● **Problem requirements**:
Show every line in the records below that contains the word "mkRIdx".

● **Source material**:
########################################
(** A step of a name without a meaning alone does not return. *)
Lemma set_part_stuck s x : frz s = fz → set_part atts0 x = None →
  stuck (if is_rw (writable (watt x)) then
     y ← attr_at (assoc_ind x); mret (Some (last_written_elts (watt y), w_dim (watt y)))
   else mret None : SM RDev (option (list WElt * (Z * Z)))) s.
Proof.
  intros Hf. unfold set_part. destruct (is_rw _); [|done]. destruct (atts0 !! assoc_ind x) eqn:E; [done|]. intros _.
  apply stuck_first. unfold attr_at. eapply stuck_then; [done|]. destruct (r_atts s !! assoc_ind x) as [y|] eqn:Ey; [|by intros s' z].
  destruct (frozen_lookup s atts0 _ y Hf Ey) as (z & Hz & _). congruence.
Qed.
Lemma build_value_stuck s i nm j x v : frz s = fz → r_atts s !! j = Some x → back s !! P (i, nm) = Some v →
  bool_decide (quality (att_of x) = ATTR_INVALID) = false → value_is_set (att_of x) = true →
  build_step idl now polled atts0 (P (i, nm)) nm x v = None → stuck (build_value idl now j (P (i, nm))) s.
Proof.
  intros Hf Hx Hv Hq Hset. unfold build_step. rewrite Hq, Hset. cbn [negb]. unfold build_value. intros HF.
  eapply stuck_then; [by apply attr_at_run|].
  destruct (set_part atts0 x) as [set|] eqn:Es; [|by apply stuck_first, set_part_stuck].
  eapply stuck_then; [by apply set_part_run|]. cbn [mbind option_bind] in HF.
  destruct (attribute_value (att_of x)) as [storage|] eqn:Est; [|by apply stuck_first; intros s' z].
  eapply stuck_then; [done|]. destruct (value_part idl _ x v) as [[x1 v1]|] eqn:Ev; cbn [mbind option_bind] in HF.
  - eapply stuck_then with (st1 := turn s j (P (i, nm)) x1 v1 []) (a := tt).
    { rewrite (turn_start s j (P (i, nm)) x v Hx Hv) at 1. exact (value_part_run s (i, nm) j x v _ storage x1 v1 Hx Hv Est Ev). }
        apply stuck_first, (stuck_on _ _ _ x1); [by eapply turn_att|]. apply stuck_unit. by destruct (run_unit _ x1).
  - apply stuck_first. unfold value_part in Ev. rewrite Est in Ev. cbn [mbind option_bind] in Ev. destruct (_ && _); [done|].
    apply stuck_first. destruct (sequence_sent _ storage); [done|by intros s' z..].
Qed.
Lemma build_turn_stuck ds text a s v : plain_request → a ∈ imap pair names → frz s = fz → back s !! P a = Some v →
  build_turn_of a (at_ (J a) s) v = None → stuck (build_one idl now polled names second_try ds text a) s.
Proof.
  intros Hr Ha Hf Hv HF. destruct a as [i nm]. pose proof (pair_at i nm Ha) as Hi. unfold build_one.
  eapply stuck_then; [apply run_ok; by apply (pr_place Hr i nm)|]. eapply stuck_then; [done|].
  eapply stuck_then; [apply run_ok; change (place i) with (P (i, nm)); by rewrite Hv|].
  destruct (no_state Hr) as [-> ->]. rewrite !(bool_decide_eq_false_2 (None = Some i)) by done.
  unfold build_turn_of, build_turn in HF. destruct (bool_decide (net_errs v = [])); [|done]. cbn [when_]. unfold build_att.
  destruct (J (i, nm)) as [j|] eqn:Ej.
  2: { apply stuck_first. intros s' k. rewrite att_index_run, index_now by done. change (index_in atts0 nm) with (J (i, nm)). by rewrite Ej. }
  destruct (att_now s (i, nm) j Hf Ej) as (x & y & Hx & _ & _ & _).
  assert (at_ (Some j) s = Some x) as E by done. rewrite E in HF. cbn [mbind option_bind] in HF.
  eapply stuck_then; [rewrite att_index_run, index_now by done; change (index_in atts0 nm) with (J (i, nm)); by rewrite Ej|].
  eapply stuck_then; [by apply attr_at_run|].
  destruct (build_step _ _ _ _ _ _ x v) as [[x1 v1]|] eqn:Eb; [done|]. pose proof Eb as Eb'. unfold build_step in Eb'.
  destruct (bool_decide (quality (att_of x) = ATTR_INVALID)) eqn:Eq.
  { apply stuck_first, (stuck_on _ _ _ x); [done|]. apply stuck_unit. by destruct (run_unit _ x). }
  destruct (negb (value_is_set (att_of x))) eqn:Eset.
  { apply stuck_first, (stuck_on _ _ _ x); [done|]. apply stuck_unit. by destruct (run_unit _ x). }
  apply (build_value_stuck s i nm j x v); [done..|by apply negb_false_iff|done].
Qed.
Lemma if_att_stuck (sel : RAttr → bool) f (m : ReadIdx → SM RDev unit) (g : nat * string → list ReadIdx) a s v :
  (∀ a, g a = match at_ (J a) s0 with Some x => if sel x then [mkRIdx (fst a) (J a)] else [] | None => [] end) →
  (∀ x y, frozen x = frozen y → sel x = sel y) →
  (∀ j x, J a = Some j → r_atts s !! j = Some x → f x = None → stuck (m (mkRIdx (fst a) (Some j))) s) →
  frz s = fz → if_att idl sel f (snd a) (at_ (J a) s) v = None → stuck (for_list m (g a)) s.
Proof.
  intros Hg Hsel Hm Hf HF. rewrite Hg. destruct (J a) as [j|] eqn:Ej; [|done].
  destruct (att_now s a j Hf Ej) as (x & y & Hx & Hy & Hxy & _). assert (at_ (Some j) s0 = Some y) as -> by done.
  rewrite <-(Hsel _ _ Hxy). assert (at_ (Some j) s = Some x) as E by done. rewrite E in HF. simpl in HF.
  destruct (sel x); [|done]. destruct (f x) as [[x1 o]|] eqn:Efx; [done|]. cbn [for_list]. apply stuck_first. by apply (Hm j x).
Qed.
Lemma read_turn_stuck a s v : plain_request → a ∈ imap pair names → frz s = fz → read_turn_of a (at_ (J a) s) v = None →
  stuck (for_list (read_one_att idl now_ns is_allowed read names second_try) (reads_of a)) s.
Proof.
  intros Hr Ha Hf HF. pose proof (pair_at (fst a) (snd a)) as Hi. rewrite <-surjective_pairing in Hi. specialize (Hi Ha).
  eapply if_att_stuck; [done|by apply frozen_to_read| |done|exact HF]. clear HF.
  intros j x Hj Hx Hstep. rewrite Hj in Hstep. cbn [mbind option_bind] in Hstep. unfold read_step in Hstep.
  unfold read_one_att. cbn [r_idx r_idx_in_names]. eapply stuck_then; [by apply name_of_run|]. eapply stuck_then; [by apply attr_at_run|].
  assert (∀ x1 e s1, r_atts s1 !! j = Some x1 →
    (x' ← run_unit (when_ (by_kernel idl x) unlock_mutex) x1; Some (x', Some (errors_of e))) = None →
    stuck (read_error idl second_try j x (fst a) (errors_of e) (snd a)) s1) as Hfail.
  { intros x1 e s1 Hx1 H. unfold read_error. apply stuck_first, (stuck_on _ _ _ x1); [done|]. apply stuck_unit. by destruct (run_unit _ x1). }
  destruct (is_allowed j) as [[]|e|]; [|done|by apply (Hfail x)|by intros s' r].
  eapply stuck_then with (st1 := if negb (att_mem_exception (att_of x)) then rcall (RRead j) s else s) (a := tt); [by destruct (negb _)|].
  set (s1 := if negb _ then _ else _). assert (r_atts s1 !! j = Some x) as Hx1 by (unfold s1; by destruct (negb _)).
  unfold catch_all, stuck, mbind, SM_bind, on_r. rewrite Hx1. destruct (read_body idl now_ns read j x) as [[x1 [e|u]]|] eqn:E; [|done|done].
  apply (Hfail x1 e); [|done]. simpl. apply list_lookup_insert_eq. by eapply lookup_lt_Some.
Qed.
Lemma set_turn_stuck a s v : plain_request → a ∈ imap pair names → frz s = fz → set_turn_of a (at_ (J a) s) v = None →
  stuck (for_list (set_one_att idl now names second_try) (sets_of a)) s.
Proof.
  intros Hr Ha Hf HF. pose proof (pair_at (fst a) (snd a)) as Hi. rewrite <-surjective_pairing in Hi. specialize (Hi Ha).
  eapply if_att_stuck; [done|by apply frozen_to_set| |done|exact HF]. clear HF.
  intros j x Hj Hx Hstep. unfold set_step in Hstep.
  unfold set_one_att. cbn [r_idx r_idx_in_names]. eapply stuck_then; [by apply name_of_run|]. eapply stuck_then; [by apply attr_at_run|].
  unfold attempt, stuck. unfold mbind at 1, SM_bind at 1, on_r at 1. rewrite Hx.
  destruct (set_body now x) as [[x1 [[l|n]|u]]|] eqn:E; [|done..]. cbv beta iota.
  apply stuck_first, (stuck_on _ _ _ x1); [simpl; apply list_lookup_insert_eq; by eapply lookup_lt_Some|].
  apply stuck_unit. by destruct (run_unit _ x1).
Qed.
(** C12: a request for several attributes returns when the requests for each of its names alone
    return, and the answer of a name is the one of the request for this name alone: no
    attribute, whether it fails, is not allowed or has no value, changes the answer of another
    one. The names are different, whatever their case, and none is State or Status; the hook and
    [read_attr_hardware] succeed, and the code of the user keeps the definitions of the
    attributes. (A name that is there twice can wait for its own mutex for ever, see
    [name_twice_blocks].) *)
Theorem read_together names second_try s :
  is_ready names second_try s → each_alone names second_try s →
  ∃ s', request names second_try s = Some (s', inr tt) ∧
    ∀ i nm v s1, names !! i = Some nm → back s !! place second_try i = Some v → request [nm] None (set_back [v] s) = Some (s1, inr tt) →
      back s' !! place second_try i = back s1 !! 0%nat.
Proof.
  intros Hr Ha. pose proof (good_returns _ _ _ Hr Ha) as Hg.
  destruct (request_loop _ _ _ _ _ _ _ _ s hook read_attr_hardware kernel_state user_state kernel_status user_status Hg) as (s' & Hs' & R & _).
  exists s'. split; [exact Hs'|]. intros i nm v s1 Hi Hv Hs1. pose proof (good_alone _ _ _ _ _ _ Hg Hi Hv) as Hg1.
  destruct (request_loop _ _ _ _ _ _ _ _ _ hook read_attr_hardware kernel_state user_state kernel_status user_status Hg1) as (s2 & Hs2 & R1 & _).
  assert (s2 = s1) as -> by (unfold request in Hs1; congruence).
  assert ((i, nm) ∈ imap pair names) as Hin by (apply list_elem_of_lookup; exists i; by rewrite list_lookup_imap, Hi).
  destruct (R (i, nm) v Hin Hv) as (x1 & v1 & He & _ & Hb).
  destruct (R1 (0%nat, nm) v) as (x2 & v2 & He1 & _ & Hb1); [by left|done|]. cbn [fst] in Hb, Hb1.
  change (place None 0) with 0%nat in Hb1. rewrite Hb, Hb1. f_equal.
  destruct (alone_place _ _ _ _ _ _ _ _ _ 0%nat _ _ _ _ _ He) as [x3 He']. unfold alone_of in He1. simpl in He1.
  change (r_atts (set_back [v] s)) with (r_atts s) in He1. change (place None 0) with 0%nat in He1.
  change (at_ (index_in (r_atts s) nm) (set_back [v] s)) with (at_ (index_in (r_atts s) nm) s) in He1.
  cbn [snd] in He'. rewrite He' in He1. by injection He1.
Qed.
End Together.

(** ** The mutexes *)

Section Mutexes.
Context (idl : Idl) (now : TimeVal) (now_ns : Z) (is_allowed : nat → outcome bool)
  (read : nat → Attribute → option UserRead) (polled : list (string * Z)) (atts0 : list RAttr).

(** The code of the user that manages the mutex of an attribute leaves it locked when it
    returns and unlocked when it throws; it does not say that a memorized value failed. *)
Definition user_locks : Prop := ∀ j a r, read j a = Some r →
  kept (ur_att r) = kept a ∧ ur_locked r = match ur_end r with inr _ => true | inl _ => false end.
(** The mutex of a forwarded attribute that is only written would not be released. *)
Definition releasable x : Prop := is_fwd_att (info (att_of x)) = true → writable (watt x) ≠ WRITE.

Definition uses x : bool := uses_mutex idl x.
(** Before the last step: the mutex is held by an attribute that was read without an error. *)
Definition held x v : Prop :=
  attr_mutex x = MutexFree ∨ attr_mutex x = MutexLocked ∧ net_errs v = [] ∧ uses x = true ∧ to_read x = true.
Lemma frozen_uses x y : frozen x = frozen y → uses x = uses y.
Proof. unfold uses, uses_mutex. by intros [= _ _ _ _ _ _ _ _ ->]. Qed.
Lemma frozen_by_kernel x y : frozen x = frozen y → by_kernel idl x = by_kernel idl y.
Proof. unfold by_kernel. by intros [= _ _ _ _ _ _ _ _ ->]. Qed.

Lemma on_att_mutex {A} (m : SM Attribute A) : preserves attr_mutex (on_att m).
Proof. intros x x' r. unfold on_att. destruct (m _) as [[a r']|]; [|done]. by intros [= <- _]. Qed.
Lemma set_body_mutex : preserves attr_mutex (set_body now).
Proof. unfold set_body, set_rvalue. pres; apply on_att_mutex. Qed.
Lemma check_read_alarm_run x x' r : check_read_alarm now_ns x = Some (x', r) → attr_mutex x' = attr_mutex x ∧ r = inr tt.
Proof.
  unfold check_read_alarm. rewrite (run_bind _ _ _ _ _ eq_refl). destruct (_ && _) eqn:E; [|by intros [= <- <-]]. cbn [when_].
  apply andb_true_iff in E as [Ha _]. unfold mbind, SM_bind, on_att. destruct (check_alarm _ _) as [[a [e|b]]|] eqn:Ec; [| |done].
  - exfalso. eapply check_alarm_never; [|exact Ec]. unfold alarm_att. by destruct (is_WAttribute x).
  - by intros [= <- <-].
Qed.

Lemma unlock_run x x' : run_unit unlock_mutex x = Some x' → attr_mutex x = MutexLocked ∧ attr_mutex x' = MutexFree.
Proof.
  unfold run_unit, unlock_mutex. rewrite (run_bind _ _ _ _ _ eq_refl). case_bool_decide; [|done]. by intros [= <-].
Qed.
Lemma release_run b x x' : run_unit (when_ b unlock_mutex) x = Some x' →
  if b then attr_mutex x = MutexLocked ∧ attr_mutex x' = MutexFree else x' = x.
Proof. destruct b; [apply unlock_run|]. unfold run_unit. by intros [= <-]. Qed.

(** The reading leaves the mutex of its attribute locked exactly when it succeeds. *)
Lemma read_step_mutex j x x1 o :
  user_locks → idl ≠ Data3 → attr_mutex x = MutexFree → read_step idl now_ns is_allowed read j x = Some (x1, o) →
  frozen x1 = frozen x ∧
  attr_mutex x1 = match o with None => if uses x then MutexLocked else MutexFree | Some _ => MutexFree end ∧
  (att_mem_exception (att_of x) = true → o ≠ None).
Proof.
  intros Hu Hidl Hx. unfold read_step. destruct (is_allowed j) as [[]|e|]; [|by intros [= <- <-]| |done].
  2: { destruct (run_unit _ x) as [x2|] eqn:Eu; [|done]. simpl. intros [= <- <-]. apply release_run in Eu.
       destruct (by_kernel idl x); [destruct Eu; congruence|by subst x2]. }
  assert (user_keeps read) as Hk by (intros k a r Hr; by apply (Hu k a r Hr)).
  destruct (read_body idl now_ns read j x) as [[x2 r]|] eqn:E; [|done]. pose proof (read_body_frozen idl now_ns read j Hk _ _ _ E) as Hf.
  assert (attr_mutex x2 = match r with
                          | inr _ => if uses x then MutexLocked else MutexFree
                          | inl _ => if by_kernel idl x then MutexLocked else MutexFree end ∧
          (att_mem_exception (att_of x) = true → ∃ e, r = inl e)) as [Hm Hmem].
  { revert E. unfold read_body. rewrite (run_bind _ _ _ _ _ eq_refl).
    set (xl := if by_kernel idl x then set_mutex MutexLocked x else x).
    assert (when_ (by_kernel idl x) lock_mutex x = Some (xl, inr tt)) as Hl.
    { unfold xl. destruct (by_kernel idl x); [|done]. cbn [when_]. unfold lock_mutex. rewrite (run_bind _ _ _ _ _ eq_refl). by rewrite bool_decide_eq_true_2. }
    rewrite (run_bind _ _ _ _ _ Hl). rewrite (run_bind _ _ xl (set_watt (reset_read_value (watt xl)) xl) tt eq_refl).
    set (xr := set_watt _ xl). assert (attr_mutex xr = if by_kernel idl x then MutexLocked else MutexFree) as Hxr.
    { unfold xr, xl. by destruct (by_kernel idl x). }
    assert (attr_serial_model xr = attr_serial_model x) as Hsm by (unfold xr, xl; by destruct (by_kernel idl x)).
    clearbody xr. clear Hl. destruct (att_mem_exception (att_of x)).
    { intros [= <- <-]. split; [done|]. intros _. by eexists. }
    unfold mbind, SM_bind. destruct (user_read read j xr) as [[xu e]|] eqn:Eu; [|done].
    unfold user_read in Eu. destruct (read j (att_of xr)) as [u|] eqn:Er; [|done]. injection Eu as Exu Ee.
    destruct (Hu j _ u Er) as [_ Hlock].
    assert (attr_mutex xu = match ur_end u with
                            | inr _ => if uses x then MutexLocked else MutexFree
                            | inl _ => if by_kernel idl x then MutexLocked else MutexFree end) as Hxu.
    { rewrite <-Exu. unfold uses, uses_mutex, by_kernel, has_mutex in *. rewrite (bool_decide_eq_false_2 (idl = Data3)) in * by done.
      rewrite Hlock. destruct (ur_when u); simpl; rewrite Hsm; destruct (attr_serial_model x), (ur_end u); simpl in *; done. }
    destruct e as [e|[]]; subst; rewrite Ee in *.
    - intros [= <- <-]. split; [done|done].
    - intros Hc. apply check_read_alarm_run in Hc as [Hc ->]. split; [by rewrite Hc|done]. }
  destruct r as [e|u].
  - destruct (run_unit _ x2) as [x3|] eqn:Eu; [|done]. simpl. intros [= <- <-].
    pose proof (run_unit_frozen _ _ _ (release_frozen _) Eu) as Hf3. apply release_run in Eu.
    split; [congruence|]. split; [|done]. destruct (by_kernel idl x); [by destruct Eu|by subst].
  - intros [= <- <-]. split; [done|]. split; [done|]. intros Hme. by destruct (Hmem Hme).
Qed.

Lemma set_step_mutex nm x x1 o v :
  idl ≠ Data3 → to_set x = true → held x v → (att_mem_exception (att_of x) = true → attr_mutex x = MutexFree) →
  set_step idl now x = Some (x1, o) → held x1 (with_errors idl nm o v) ∧ frozen x1 = frozen x.
Proof.
  intros Hidl Hset Hh Hmem. unfold set_step. destruct (set_body now x) as [[x2 r]|] eqn:E; [|done].
  pose proof (set_body_mutex _ _ _ E) as Hm. pose proof (set_body_frozen now _ _ _ E) as Hf.
  destruct r as [[l|n]|u]; [|done|].
  - destruct (run_unit _ x2) as [x3|] eqn:Eu; [|done]. simpl. intros [= <- <-].
    pose proof (run_unit_frozen _ _ _ (release_frozen _) Eu) as Hf3. split; [|congruence]. left. apply release_run in Eu.
    destruct (uses_mutex idl x && bool_decide (writable (watt x) = READ_WITH_WRITE)) eqn:Eb; [by destruct Eu|subst x3]. rewrite Hm.
    destruct Hh as [Hh|(_ & _ & Hus & Hrd)]; [done|]. unfold uses in Hus. rewrite Hus in Eb. cbn [andb] in Eb.
    unfold to_read, to_set in Hrd, Hset. apply andb_true_iff in Hrd as [Hs Ho], Hset as [_ Hset]. apply negb_true_iff in Ho.
    rewrite Ho, orb_false_r in Hset. unfold is_rw in Hset. rewrite Eb, orb_false_r in Hset.
    revert E. unfold set_body. rewrite (run_bind _ _ _ _ _ eq_refl). destruct (att_mem_exception (att_of x)); [intros _; by apply Hmem|].
    rewrite Eb. apply bool_decide_eq_true in Hset as ->. done.
  - intros [= <- <-]. split; [|done]. destruct Hh as [Hh|(H1 & H2 & H3 & H4)]; [left; congruence|]. right.
    rewrite Hm, (frozen_uses _ _ Hf), (frozen_to_read _ _ Hf). done.
Qed.

Definition given x v : bool :=
  uses x && negb (bool_decide (writable (watt x) = WRITE)) && bool_decide (net_errs v = []) && negb (bool_decide (net_quality v = ATTR_INVALID)).
Lemma frozen_writable x y : frozen x = frozen y → writable (watt x) = writable (watt y) ∧ is_fwd_att (info (att_of x)) = is_fwd_att (info (att_of y)).
Proof. by intros [= -> _ _ -> _ _ _ _ _]. Qed.
Lemma held_free x v : held x v → uses x && negb (bool_decide (writable (watt x) = WRITE)) = false → releasable x → attr_mutex x = MutexFree.
Proof.
  intros [Hh|(_ & _ & Hus & Hrd)] Hb Hr; [done|]. rewrite Hus in Hb. cbn [andb] in Hb. apply negb_false_iff in Hb.
  unfold to_read, only_set in Hrd. rewrite Hb in Hrd. apply andb_true_iff in Hrd as [_ Hrd]. apply bool_decide_eq_true in Hb.
  destruct (is_fwd_att (info (att_of x))) eqn:Ef; [by destruct (Hr Ef)|done].
Qed.
Lemma net_errs_format f t v : net_errs (with_format idl f t v) = net_errs v.
Proof. by destruct idl. Qed.
Lemma net_quality_format f t v : net_quality (with_format idl f t v) = net_quality v.
Proof. by destruct idl. Qed.
Lemma release_mutex_run x x' v : held x v → releasable x → run_unit (release_mutex idl x) x = Some x' → attr_mutex x' = MutexFree.
Proof.
  intros Hh Hr Eu. apply release_run in Eu. destruct (_ && _) eqn:Eb; [by destruct Eu|subst x']. by apply (held_free x v).
Qed.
########################################
● **Answer for the task**:
  (∀ a, g a = match at_ (J a) s0 with Some x => if sel x then [mkRIdx (fst a) (J a)] else [] | None => [] end) →
  (∀ j x, J a = Some j → r_atts s !! j = Some x → f x = None → stuck (m (mkRIdx (fst a) (Some j))) s) →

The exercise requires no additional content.